Lorsqu’une nouvelle de dernière minute éclate – qu’il s’agisse de frappes de missiles dans le golfe Persique ou d’une escalade des cyberattaques – la réaction immédiate de beaucoup est de s’emparer de leur téléphone. Il ne s’agit pas seulement de rester informé ; c’est souvent le début du doomscrolling : le cycle compulsif et anxieux de consommation de mises à jour négatives via les réseaux sociaux et les alertes d’actualité.
La récente recrudescence des conflits au Moyen-Orient a amplifié ce phénomène. Les explosions, les fermetures d’espace aérien et les rapports non vérifiés se propagent rapidement en ligne, alimentant un flux incessant de couverture de crise. Les utilisateurs se retrouvent coincés dans une boucle, actualisant les flux comme si cela pouvait clarifier la situation plus rapidement. Ce comportement n’est pas accidentel ; il puise dans des mécanismes psychologiques profondément enracinés.
La biologie des mauvaises nouvelles
Les humains sont programmés pour donner la priorité aux menaces. Les nouvelles négatives déclenchent les systèmes de détection des dangers intégrés à notre cerveau bien plus efficacement que les informations positives ou neutres. Comme l’explique Reza Shabahang, chercheur en psychologie des médias : « La mémoire humaine est orientée vers la priorisation des informations liées au danger… ce qui rend ces informations plus faciles à retenir. » Cela signifie que le contenu traumatisant ou alarmant reste en nous, que nous le voulions ou non.
Des études confirment le bilan. Les recherches d’Alexander TR Sharpe associent les fréquents défilements catastrophiques à la rumination, à l’épuisement émotionnel et à l’incapacité à faire face à l’incertitude.
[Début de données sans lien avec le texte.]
Lemma removeJob_element t kids A id jp j x n b arr a : inv t kids A -> ids t !! id = Some jp -> recs t !! jp = Some j -> jobId (core j) = id ->
  nodes t !! x = Some n -> A !! x = Some a -> ndInfo n = ArrayInfo b (Some arr) -> (jp, jStatus (core j)) ∈ a_jobs a -> jgrpNode j = Some x ->
  jStatus (core j) <> JOB_STAT_NULL ->
  exists t' kids' A', (t1 ← (t1 ← offArray (set_ids (delete id (ids t)) t) jp;
      ab ← deref (bases t1 !! b);
      if nth JGRP_COUNT_NJOBS (counts ab) 0 <=? 0 then
        ar ← rec_at t1 arr;
        t1 ← freeJData (set_ids (delete (jobId (core ar)) (ids t1)) t1) arr;
        clip_and_free t1 x
      else Ok t1); freeJData t1 jp) = Ok t' /\ inv t' kids' A' /\ gone t' A' jp.
Proof.
  intros I Hid Hj Ej Hn Ha Hi Hin Nj Hs. pose proof (inv_drop_id _ t kids A id I) as I1. apply list_elem_of_split in Hin as (js1 & js2 & Hjs).
  destruct (offArray_spec _ _ kids A x n b arr a jp (jStatus (core j)) js1 js2 I1 Hn Hi Ha Hjs j Hj eq_refl Nj Hs)
    as (t2 & E2 & I2 & N2 & D2 & G2 & F2 & Rj & ja & ja' & Hja & Hja' & Ija & Sja).
  rewrite E2. cbn [mbind res_bind]. set (A2 := <[x := mkA (a_chain a) (js1 ++ js2)]> A) in *. assert (Ha2 : A2 !! x = Some (mkA (a_chain a) (js1 ++ js2))) by apply lookup_insert_eq.
  assert (Nid : forall id', ids t2 !! id' <> Some jp).
  { intros id' H. rewrite D2 in H. cbn in H. apply lookup_delete_Some in H as [Hne H]. destruct (j_ids _ _ _ (i_jobs _ _ _ _ I) id' jp H) as (_ & _ & j0 & Hj0 & E0). congruence. }
  assert (Nm : forall y d, A2 !! y = Some d -> jp ∉ (a_jobs d).*1).
  { intros y d Hd Hin. destruct (decide (y = x)) as [->|Hy].
    - rewrite Ha2 in Hd. injection Hd as <-. cbn in Hin. pose proof (member_nodup _ t A x n a (i_jobs _ _ _ _ I) Hn Ha) as Nd.
      rewrite Hjs, fmap_app, fmap_cons in Nd. rewrite fmap_app in Hin. apply NoDup_app in Nd as (_ & Nd1 & Nd2). apply NoDup_cons in Nd2 as [Nd2 _]. set_solver.
    - unfold A2 in Hd. rewrite lookup_insert_ne in Hd by congruence. destruct (proj1 (s_dom _ _ _ (i_shape _ _ _ _ I) y)) as [m Hm]; [eauto|].
      apply Hy. symmetry. eapply (member_one _ t A x n a jp y m d); try done; [apply I|]. rewrite Hjs, fmap_app. set_solver. }
  assert (Hn2 : nodes t2 !! x = Some n) by (by rewrite N2).
  destruct (array_empty _ t2 kids A2 x n b (Some arr) _ I2 Hn2 Hi Ha2) as (ab & -> & Hab & Emp).
  rewrite Hab. cbn [deref mbind res_bind]. destruct (_ <=? 0).
  - assert (Hnil : js1 ++ js2 = []) by (by apply Emp). rewrite (rec_at_eq t2 arr ja' Hja'). cbn [mbind res_bind].
    pose proof (inv_drop_id _ t2 kids A2 (jobId (core ja')) I2) as I3. set (t3 := set_ids _ t2) in *.
    assert (Na : forall y d, A2 !! y = Some d -> arr ∉ (a_jobs d).*1).
    { intros y d Hd Hin. destruct (proj1 (s_dom _ _ _ (i_shape _ _ _ _ I2) y)) as [m Hm]; [eauto|].
      apply list_elem_of_fmap in Hin as ([r0 s0] & E0 & Hin). cbn in E0. subst r0. destruct (member_rec _ t2 A2 y m d arr s0 (i_jobs _ _ _ _ I2) Hm Hd Hin) as (j0 & Hj0 & _ & _ & _ & T0 & _).
      pose proof (j_info _ _ _ (i_jobs _ _ _ _ I2) x n _ Hn2 Ha2) as If. rewrite Hi in If.
      destruct If as (a0 & ja0 & [= <-] & Hja0 & _ & Ta & _). cbn in *. congruence. }
    destruct (freeJData_spec _ t3 kids A2 arr ja' I3 Hja' Na) as (jv & E4 & I4). rewrite E4. cbn [mbind res_bind]. set (t4 := set_recs _ t3) in *.
    assert (Hn4 : nodes t4 !! x = Some n) by (cbn; by rewrite N2).
    destruct (remove_node _ t4 kids A2 x n _ I4 Hn4 Ha2) as (t5 & kids5 & E5 & I5 & R5 & D5 & _); [by rewrite Hi|]. rewrite E5. cbn [mbind res_bind].
    assert (Hj5 : exists j5, recs t5 !! jp = Some j5).
    { rewrite R5. cbn. destruct (decide (jp = arr)) as [->|]; [rewrite lookup_insert_eq; eauto|]. rewrite lookup_insert_ne by congruence. eauto. }
    destruct Hj5 as [j5 Hj5]. destruct (freeJData_spec _ t5 kids5 _ jp j5 I5 Hj5) as (jv' & E6 & I6).
    { intros y d Hd. apply lookup_delete_Some in Hd as [_ Hd]. by apply (Nm y). }
    rewrite E6. eexists _, _, _. split; [done|]. split.
    2: { split; [intros y d Hd; apply lookup_delete_Some in Hd as [_ Hd]; by apply (Nm y)|]. intros id' Hr. cbn in Hr. rewrite D5 in Hr. cbn in Hr.
         apply lookup_delete_Some in Hr as [_ Hr]. by apply Nid in Hr. }
    eapply inv_weaken; [exact I6|]. intros id' r Hr Hp. cbn in Hr. rewrite D5 in Hr. cbn in Hr.
    apply lookup_delete_Some in Hr as [Hne Hr]. destruct Hp as [[[]| ->]|Hh]; [by eapply Nid|]. rewrite Hi in Hh. cbn in Hh. rewrite Hnil in Hh.
    destruct Hh as [Hh|[b0 Hb0]]; [set_solver|]. injection Hb0 as -> ->. destruct (j_ids _ _ _ (i_jobs _ _ _ _ I2) id' r Hr) as (_ & _ & j0 & Hj0 & E0). congruence.
  - cbn [mbind res_bind]. destruct (freeJData_spec _ t2 kids A2 jp j I2 Rj Nm) as (jv & E4 & I4). rewrite E4. eexists _, _, _. split; [done|]. split; [|by split].
    eapply inv_weaken; [exact I4|]. intros id' r Hr [[]| ->]. by eapply Nid.
Qed.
Les participants à son étude de 2026 ont signalé des niveaux d’anxiété, de dépression et de stress plus élevés. Une exposition prolongée peut même imiter les effets d’un traumatisme indirect : un système nerveux constamment à bout de souffle, incapable de retrouver son calme.
La dépendance à l’incertitude
Le problème ne réside pas simplement dans les informations elles-mêmes, mais dans la manière dont elles sont diffusées. Les flux de médias sociaux sont conçus pour exploiter notre besoin de résolution. Chaque actualisation présente une chance de nouvelles informations – un gros titre, une vidéo choquante – créant une imprévisibilité qui nous tient accro. Cette dynamique fonctionne un peu comme une machine à sous : la récompense intermittente nous pousse à tirer le levier.
Des expériences montrent que les gens endurent un inconfort physique simplement pour résoudre une incertitude. En cas de crise, contrôler l’alimentation est un sentiment de responsabilité, voire de protection. Pourtant, l’activation émotionnelle sans clôture renforce les réponses au stress plutôt que de les éteindre. Comme le dit Hamad Almheiri de BrainScroller : “L’amygdale reste sensibilisée. Même sans danger physique, le cerveau réagit comme si le risque était continu.”
Le système est conçu pour vous permettre de continuer à faire défiler
Le Doomscrolling ne se produit pas dans le vide. Les plateformes sont optimisées pour l’engagement, ce qui signifie amplifier les crises. Le flux constant d’alertes et de mises à jour capitalise sur notre réaction innée à la peur. Même si certains diront qu’il est essentiel de rester informé, la réalité est qu’une exposition répétée sans résolution maintient les systèmes de stress activés. Le cycle n’est pas une question de connaissance ; il s’agit de garder votre engagement.
« Le traumatisme n’est pas vécu uniquement par une exposition personnelle directe… Une exposition constante à des images ou à des rapports d’incidents traumatisants peut susciter des réactions de stress aiguës. » -Reza Shabahang
En fin de compte, reconnaître les pièges psychologiques du doomscrolling est la première étape vers la libération. Le défilement sans fin n’offre aucun contrôle réel ; cela ne fait qu’amplifier l’anxiété et renforcer un état de crise perpétuelle.